EOD in Afghanistan – explosive ordnance disposal mission – Brief Article
Keith A. Kluwe
AN explosive ordnance disposal mission in Afghanistan ended April 15 when technicians destroyed two caches of ordnance in what has come to be called “Ammo Alley.”
The mission was delayed more than a year, after three EOD technicians and a special forces soldier were killed in an April 15, 2002, explosion at the same site, 35 kilometers northwest of Kandahar Air Field.
“One of my good friends–SGT Jamie Mulligans–was killed there last year,” said SSG Baylin Oswalt, a team leader with the 731st Ordnance Company from Wright-Patterson Air Force Base, Ohio. “This mission brought closure, being able to go out to where he was killed and destroy that cache.”
Others who finished the mission recalled their fallen comrades.
“Everyone felt their loss. We’re a very tight-knit community, so when someone dies in the line of duty, their name doesn’t just go on a memorial. We all remember them, because we knew them from school or through friends,” said team leader SSG Jeffrey Mclean of the 754th Ord. Co. at Fort Monmouth, N.J.
EOD teams from the 731st, 754th and 705th Ord. companies rigged the two piles of ordnance with C-4 explosives that destroyed the caches of Chinese-made fin-stabilized rockets similar to those used in attacks against U.S. bases in Afghanistan.

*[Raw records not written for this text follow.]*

Lemma sort_pairs_sorted l : NoDup (map fst l) -> StronglySorted Z.lt (map fst (sort_by pair_leb l)).
Proof.
  induction l as [|x l IH]; cbn; intros Hn; [constructor|]. apply NoDup_cons in Hn as [Hx Hn].
  apply insert_pair_sorted; [|by apply IH]. by rewrite (Permutation_map fst (sort_by_perm pair_leb l)).
Qed.

Definition mapped (uids : dict Z) (e : string * float) : option (Z * float) :=
  match dict_get e.1 uids with Some uid => Some (uid, e.2) | None => None end.

Lemma weight_pairs_mapped normalized uids :
  weight_pairs normalized uids = sort_by pair_leb (omap (mapped uids) normalized).
Proof. unfold weight_pairs. f_equal. apply list_omap_ext. by apply Forall2_same_length_lookup; split; [|intros ? [] [] ? ?; simplify_eq]. Qed.

Lemma weight_pairs_elem normalized uids uid w : NoDup (dict_keys normalized) ->
  (uid, w) ∈ weight_pairs normalized uids <->
  exists h, dict_get h uids = Some uid /\ dict_get h normalized = Some w.
Proof.
  intros Hn. rewrite weight_pairs_mapped, sort_by_elem, list_elem_of_omap. split.
  - intros ([h w'] & Hin & E). unfold mapped in E. cbn in E.
    destruct (dict_get h uids) as [u|] eqn:Eu; simplify_eq. exists h. split; [done|]. by apply dict_elem_get.
  - intros (h & Hu & Hw). exists (h, w). split; [by apply dict_get_elem|]. unfold mapped. cbn. by rewrite Hu.
Qed.

Lemma mapped_uids_NoDup hotkeys normalized : NoDup (dict_keys normalized) ->
  NoDup (map fst (omap (mapped (enumerate_hotkeys hotkeys)) normalized)).
Proof.
  induction normalized as [|[h w] d IH]; intros Hn; [constructor|]. cbn in Hn. apply NoDup_cons in Hn as [Hh Hn].
  cbn. unfold mapped at 1. cbn. destruct (dict_get h _) as [u|] eqn:Eu; [|by apply IH]. cbn.
  constructor; [|by apply IH]. rewrite list_elem_of_fmap. intros ([u' w'] & -> & Hin).
  apply list_elem_of_omap in Hin as ([h' w''] & Hin & E). unfold mapped in E. cbn in E, Eu.
  destruct (dict_get h' _) as [u''|] eqn:Eu'; simplify_eq.
  apply Hh. rewrite (hotkey_to_uid_inj _ _ _ _ Eu Eu'). apply list_elem_of_fmap. by exists (h', w').
Qed.

(** What [normalize_scores] gives every hotkey when all scores are finite. *)
Lemma normalize_nonneg py_sum scores h w :
  sums_nonneg py_sum -> Forall (fun e => float_finite e.2 = true) scores ->
  dict_get h (BittensorAdapter_normalize_scores py_sum scores) = Some w -> fnn w = true.
Proof.
  intros Hsum Hf. unfold BittensorAdapter_normalize_scores.
  destruct (dict_map (fmax fzero) scores) as [|x l] eqn:E; [done|]. rewrite <- E.
  assert (Forall (fun v => fnn v = true) (dict_values (dict_map (fmax fzero) scores))) as Hnn.
  { unfold dict_values, dict_map. rewrite map_map. apply Forall_fmap, Forall_forall. intros [k v] _. apply fmax_zero_nn. }
  pose proof (Hsum _ Hnn) as Ht. destruct (fleb _ fzero) eqn:El.
  - intros (k & Hk & _)%dict_get_elem%list_elem_of_fmap. apply pair_equal_spec in Hk as [_ ->]. apply fdiv_fnn; [done| |done].
    apply float_of_Z_fpos; rewrite E; cbn; lia.
  - rewrite !dict_get_map. destruct (dict_get h scores) as [v|] eqn:Eh; [|done]. cbn. intros [= <-].
    apply fdiv_fnn; [apply fmax_zero_nn| |].
    + destruct (py_sum _) as [[]|[]| |[]]; done.
    + apply dict_get_elem in Eh. rewrite Forall_forall in Hf. specialize (Hf _ Eh). cbn in Hf.
      unfold fmax. by destruct (fltb _ _).
Qed.

(** The lists handed to the chain, and the hotkeys left out. *)
Definition update_sound (hotkeys : list string) (scores normalized : dict float) (u : WeightUpdate) : Prop :=
  StronglySorted Z.lt (wu_uids u) /\ length (wu_weights u) = length (wu_uids u) /\
  (forall uid w, (uid, w) ∈ zip (wu_uids u) (wu_weights u) <->
     exists h, dict_get h (enumerate_hotkeys hotkeys) = Some uid /\ dict_get h normalized = Some w) /\
  (forall h, h ∈ wu_dropped_hotkeys u <-> h ∈ dict_keys scores /\ h ∉ hotkeys).

Lemma known_hotkeys hotkeys h : dict_mem h (enumerate_hotkeys hotkeys) = false <-> h ∉ hotkeys.
Proof.
  unfold dict_mem. destruct (enumerate_spec hotkeys 0 []) as [_ H]; [by intros..|]. specialize (H h).
  fold (enumerate_hotkeys hotkeys) in H. unfold is_Some in H. destruct (dict_get h _); cbn in *.
  - split; [done|]. intros Hh. exfalso. destruct H as [H _]. destruct H as [[? ?]|?]; eauto; done.
  - split; [|done]. intros _ Hin. destruct H as [_ H]. destruct H as [? ?]; [by right|done].
Qed.

Lemma weight_lists_sound py_sum hotkeys scores u : NoDup (dict_keys scores) ->
  let normalized := BittensorAdapter_normalize_scores py_sum scores in
  let pairs := weight_pairs normalized (enumerate_hotkeys hotkeys) in
  wu_uids u = map fst pairs -> wu_weights u = map snd pairs ->
  wu_dropped_hotkeys u = missing_hotkeys normalized (enumerate_hotkeys hotkeys) ->
  update_sound hotkeys scores normalized u.
Proof.
  intros Hn normalized pairs Hu Hw Hd.
  assert (NoDup (dict_keys normalized)) as Hn' by (by apply (normalize_keys py_sum scores EmptyString)).
  unfold update_sound. rewrite Hu, Hw, Hd. split_and!.
  - unfold pairs. rewrite weight_pairs_mapped. by apply sort_pairs_sorted, mapped_uids_NoDup.
  - by rewrite !length_map.
  - intros uid w. rewrite zip_fst_snd. by apply weight_pairs_elem.
  - intros h. unfold missing_hotkeys, sorted_strings. rewrite sort_by_elem, list_elem_of_In, filter_In.
    rewrite <- list_elem_of_In, negb_true_iff, known_hotkeys. fold normalized. pose proof (proj2 (normalize_keys py_sum scores h Hn)) as Hk. fold normalized in Hk. tauto.
Qed.

(** The chain's answer is either read or outside the values modelled. *)
Lemma read_answer_error answer e : read_answer answer = Err e -> e = Unmodelled.
Proof.
  assert (forall v e, py_str v = Err e -> e = Unmodelled) as Hs.
  { intros [| | |x| | |] e'; cbn; try done; try (by intros [= <-]). destruct (float_finite x); [done|by intros [= <-]]. }
  destruct answer as [[|first rest]|attrs repr]; unfold read_answer; cbn.
  - done.
  - destruct rest as [|[] ?]; cbn; try done; try (by intros [= <-]). destruct (float_finite x); [done|by intros [= <-]].
  - destruct (py_str _) eqn:Ep; cbn; [done|]. intros [= <-]. by eapply Hs.
Qed.

Section publishing.
Context `{ExnText} (py_sum : list float -> float) (metagraph : result (list string))
  (set_weights : list Z -> list float -> result chain_answer) (scores : dict float).

(** Every branch that answers. *)
Lemma publish_cases u :
  BittensorAdapter_publish_weights py_sum metagraph set_weights false scores = Ok u ->
  let normalized := BittensorAdapter_normalize_scores py_sum scores in
  exists hotkeys, metagraph = Ok hotkeys /\
    wu_uids u = map fst (weight_pairs normalized (enumerate_hotkeys hotkeys)) /\
    wu_weights u = map snd (weight_pairs normalized (enumerate_hotkeys hotkeys)) /\
    wu_dropped_hotkeys u = missing_hotkeys normalized (enumerate_hotkeys hotkeys) /\
    (wu_submitted u = true -> exists answer, set_weights (wu_uids u) (wu_weights u) = Ok answer /\ wu_uids u <> []).
Proof.
  unfold BittensorAdapter_publish_weights. cbn [BittensorAdapter_hotkey_to_uid].
  destruct metagraph as [hotkeys|]; [|done]. cbn [mbind result_bind].
  destruct (BittensorAdapter_normalize_scores py_sum scores) as [|e l] eqn:En.
  { intros [= <-]. by exists hotkeys. }
  rewrite <- En. intros Hr. exists hotkeys. split; [done|].
  set (normalized := BittensorAdapter_normalize_scores py_sum scores) in *.
  destruct (map fst (weight_pairs normalized _)) as [|uid uids] eqn:Eu.
  { injection Hr as <-. cbn. apply map_eq_nil in Eu. by rewrite Eu. }
  destruct (set_weights _ _) as [answer|e'] eqn:Es; [|destruct (catchable e'); [by injection Hr as <-|done]].
  destruct (read_answer answer) as [[[[[[submitted reason] msg] eh] bh] extra]|]; [|done].
  cbn in Hr. injection Hr as <-. cbn. split_and!; try done. intros _. by exists answer.
Qed.

Lemma publish_errors e :
  BittensorAdapter_publish_weights py_sum metagraph set_weights false scores = Err e ->
  metagraph = Err e \/ catchable e = false.
Proof.
  unfold BittensorAdapter_publish_weights. cbn [BittensorAdapter_hotkey_to_uid].
  destruct metagraph as [hotkeys|]; [|intros [= <-]; by left]. cbn [mbind result_bind]. intros Hr. right.
  destruct (BittensorAdapter_normalize_scores py_sum scores) as [|a l]; [done|].
  destruct (map fst _) as [|uid uids]; [done|].
  destruct (set_weights _ _) as [answer|e']; [|destruct (catchable e') eqn:Ec; [done|by injection Hr as <-]].
  destruct (read_answer answer) as [[[[[[? ?] ?] ?] ?] ?]|] eqn:Ea; [done|].
  cbn in Hr. injection Hr as <-. by apply read_answer_error in Ea as ->.
Qed.
End publishing.

(** C18. Publishing on the chain: no two weights go to one uid and the uids are
    in increasing order; the weights submitted are exactly the normalised scores
    of the scored hotkeys the metagraph knows; the dropped hotkeys are exactly
    the scored ones it does not know; no weight is negative or NaN when the
    scores are finite; an update counts as submitted only when the chain was
    called with these very lists and answered; and the only error that can
    escape is that of reading the metagraph. *)
Theorem publish_weights_sound `{ExnText} py_sum metagraph set_weights scores :
  sums_nonneg py_sum -> NoDup (dict_keys scores) ->
  match BittensorAdapter_publish_weights py_sum metagraph set_weights false scores with
  | Ok u =>
      exists hotkeys, metagraph = Ok hotkeys /\
      update_sound hotkeys scores (BittensorAdapter_normalize_scores py_sum scores) u /\
      (Forall (fun e => float_finite e.2 = true) scores -> Forall (fun w => fnn w = true) (wu_weights u)) /\
      (wu_submitted u = true -> exists answer, set_weights (wu_uids u) (wu_weights u) = Ok answer /\ wu_uids u <> [])
  | Err e => metagraph = Err e \/ catchable e = false
  end.
Proof.
  intros Hsum Hn.
  destruct (BittensorAdapter_publish_weights py_sum metagraph set_weights false scores) as [u|e] eqn:E.
  - destruct (publish_cases py_sum metagraph set_weights scores u E) as (hotkeys & -> & Hu & Hw & Hd & Hs).
    pose proof (weight_lists_sound py_sum hotkeys scores u Hn Hu Hw Hd) as Hok. exists hotkeys. split_and!; [done..| |done].
    intros Hf. rewrite Hw. apply Forall_fmap, Forall_forall. intros [uid w] Hin.
    apply weight_pairs_elem in Hin as (h & _ & Hh); [|by apply (normalize_keys py_sum scores EmptyString)].
    by eapply normalize_nonneg.
  - by eapply publish_errors.
Qed.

The mission into “Amino Alley” has kept weapons and ordnance out of the hands of people wishing to destabilize the national and provincial governments in Afghanistan, or cause harm to U.S. forces, officials said.
“But Amino Alley is still a big concern. There is still a lot of ammunition and ordnance out there that can be used by anyone who wants to do harm to coalition forces,” Mclean said.
There are still more than 20 known munitions cache sites in the valley.
CPL Keith A. Kluwe is assigned to the CTF-82 Public Affairs Office.